How to Transfer UTMA/UGMA Funds to an ABLE Account for Your Disabled Child (Step-by-Step)

Your child was born, you opened a UTMA account. Now they have a disability and will receive SSI. Here's exactly how to move that money to an ABLE account before age of majority.

The Problem: The UTMA/UGMA Time Bomb

You probably opened this account when your child was born, as a gift vehicle recommended by grandparents, relatives, or your financial advisor. It seemed smart at the time: "Let's start saving for their future."

UTMA (Uniform Transfer to Minors Act) and UGMA (Uniform Gifts to Minors Act) accounts are custodial accounts held in your child's name. They're designed to transfer assets to your child at age of majority (18 or 21, depending on state and account type).

But everything changed when you learned your child has a disability.

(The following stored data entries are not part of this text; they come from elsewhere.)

(** On a detection record, [save_cropped_regions] clamps the box as
    [crop_region] does and then slices the array (line 195) without any
    validity check.  The slice starts at row y1 and column x1 (at the edge
    when they lie beyond it) and has max(0, y2 - y1) rows and
    max(0, x2 - x1) columns, a negative y2 or x2 counting from the far edge
    as Python slices do.  When [crop_region] gives a crop, the slice is that
    rectangle.  When [crop_region] rejects the box and the clamped x2 and y2
    are not negative, the slice is under 20 pixels high or wide, and it has
    no pixel exactly when the clamped box is empty. *)
Theorem saved_crop_matches_ocr_crop (img : image) (det b li cf : pyval)
    (x1 y1 x2 y2 : Z) :
  0 <= width img -> 0 <= height img ->
  py_getitem det "label_id" = Ok li ->
  py_getitem det "confidence" = Ok cf ->
  py_getitem det "bbox" = Ok b ->
  clamp_bbox img b = Ok (x1, y1, x2, y2) ->
  exists row rows col cols,
    cropped_slice (width img) (height img) det = Ok (row, rows, col, cols) /\
    row = Z.min y1 (height img) /\
    col = Z.min x1 (width img) /\
    rows = Z.max 0 ((if y2 <? 0 then height img + y2 else y2) - y1) /\
    cols = Z.max 0 ((if x2 <? 0 then width img + x2 else x2) - x1) /\
    (forall c,
        crop_region img b = Ok (Some c) ->
        (row, rows, col, cols)
        = (crop_y1 c, crop_y2 c - crop_y1 c, crop_x1 c, crop_x2 c - crop_x1 c)) /\
    (crop_region img b = Ok None -> 0 <= x2 -> 0 <= y2 ->
     (rows < 20 \/ cols < 20) /\
     (rows = 0 \/ cols = 0 <-> x2 <= x1 \/ y2 <= y1)).
Proof.
  intros Hw Hh Hi Hc Hb Hclamp.
  pose proof (cropped_slice_clamped img det b li cf x1 y1 x2 y2
                Hi Hc Hb Hclamp) as Hslice.
  pose proof (clamp_bbox_bounds img b x1 y1 x2 y2 Hclamp) as Hbounds.
  rewrite (slice_extent_clamped (height img) y1 y2),
    (slice_extent_clamped (width img) x1 x2) in Hslice by lia.
  simpl in Hslice.
  eexists; eexists; eexists; eexists.
  split; [exact Hslice | ].
  split; [reflexivity | ]. split; [reflexivity | ].
  split; [reflexivity | ]. split; [reflexivity | ].
  rewrite (crop_region_clamped img b x1 y1 x2 y2 Hclamp).
  pose proof (rejected_spec x1 y1 x2 y2) as Hrej.
  destruct (rejected x1 y1 x2 y2).
  - split; [intros c H; discriminate H | ].
    intros _ Hx Hy.
    assert (Hyes : x2 <= x1 \/ y2 <= y1 \/ x2 - x1 < 20 \/ y2 - y1 < 20)
      by (apply Hrej; reflexivity).
    destruct (Z.ltb_spec y2 0); [lia | ].
    destruct (Z.ltb_spec x2 0); [lia | ].
    split; [lia | split; lia].
  - split; [ | intros H; discriminate H].
    intros c H. inversion H; subst c; simpl.
    assert (Hno : ~ (x2 <= x1 \/ y2 <= y1 \/ x2 - x1 < 20 \/ y2 - y1 < 20)).
    { intros Hyes. apply Hrej in Hyes. discriminate. }
    destruct (Z.ltb_spec y2 0); [lia | ].
    destruct (Z.ltb_spec x2 0); [lia | ].
    rewrite (Z.min_l y1 (height img)), (Z.min_l x1 (width img)) by lia.
    rewrite (Z.max_r 0 (y2 - y1)), (Z.max_r 0 (x2 - x1)) by lia.
    reflexivity.
Qed.

(** A text box to the left of the page: [crop_region] rejects it, and
    [save_cropped_regions] slices 790 of the 800 columns. *)
Lemma saved_crop_matches_ocr_crop_witness :
  crop_region Demo.page Demo.off_page_box = Ok None /\
  cropped_slice 800 600 Demo.off_page = Ok (10, 40, 0, 790).
Proof.
  split; [reflexivity | ].
  destruct (saved_crop_matches_ocr_crop Demo.page Demo.off_page
              Demo.off_page_box (PyInt 2) (PyFloat 0.6) 0 10 (-10) 50
              ltac:(simpl; lia) ltac:(simpl; lia)
              eq_refl eq_refl eq_refl eq_refl)
    as (row & rows & col & cols & Hslice & Hrow & Hcol & Hrows & Hcols & _).
  rewrite Hrow, Hcol, Hrows, Hcols in Hslice. exact Hslice.
Defined.

(** The slice of the free text box of the demonstration page is its crop. *)
Example demo_saved_crop :
  cropped_slice 800 600 Demo.free_text = Ok (10, 40, 10, 190).
Proof. vm_compute. reflexivity. Qed.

The Problem: When your child reaches age of majority (18 or 21), the UTMA/UGMA account becomes theirs — all of it, immediately. If your child is receiving SSI, this money will disqualify them. If the account has grown to $50,000 or $100,000, your child will lose SSI and Medicaid the month after they turn 18.

This is fixable, but you need to act now — before age of majority hits.

The Stakes: What Happens If You Do Nothing

Scenario: The Johnson Family

The Johnsons opened a UGMA account for their son at birth. By age 17, it has accumulated $22,000 through gifts and growth. Their son has autism and receives SSI ($967/month) and Medicaid.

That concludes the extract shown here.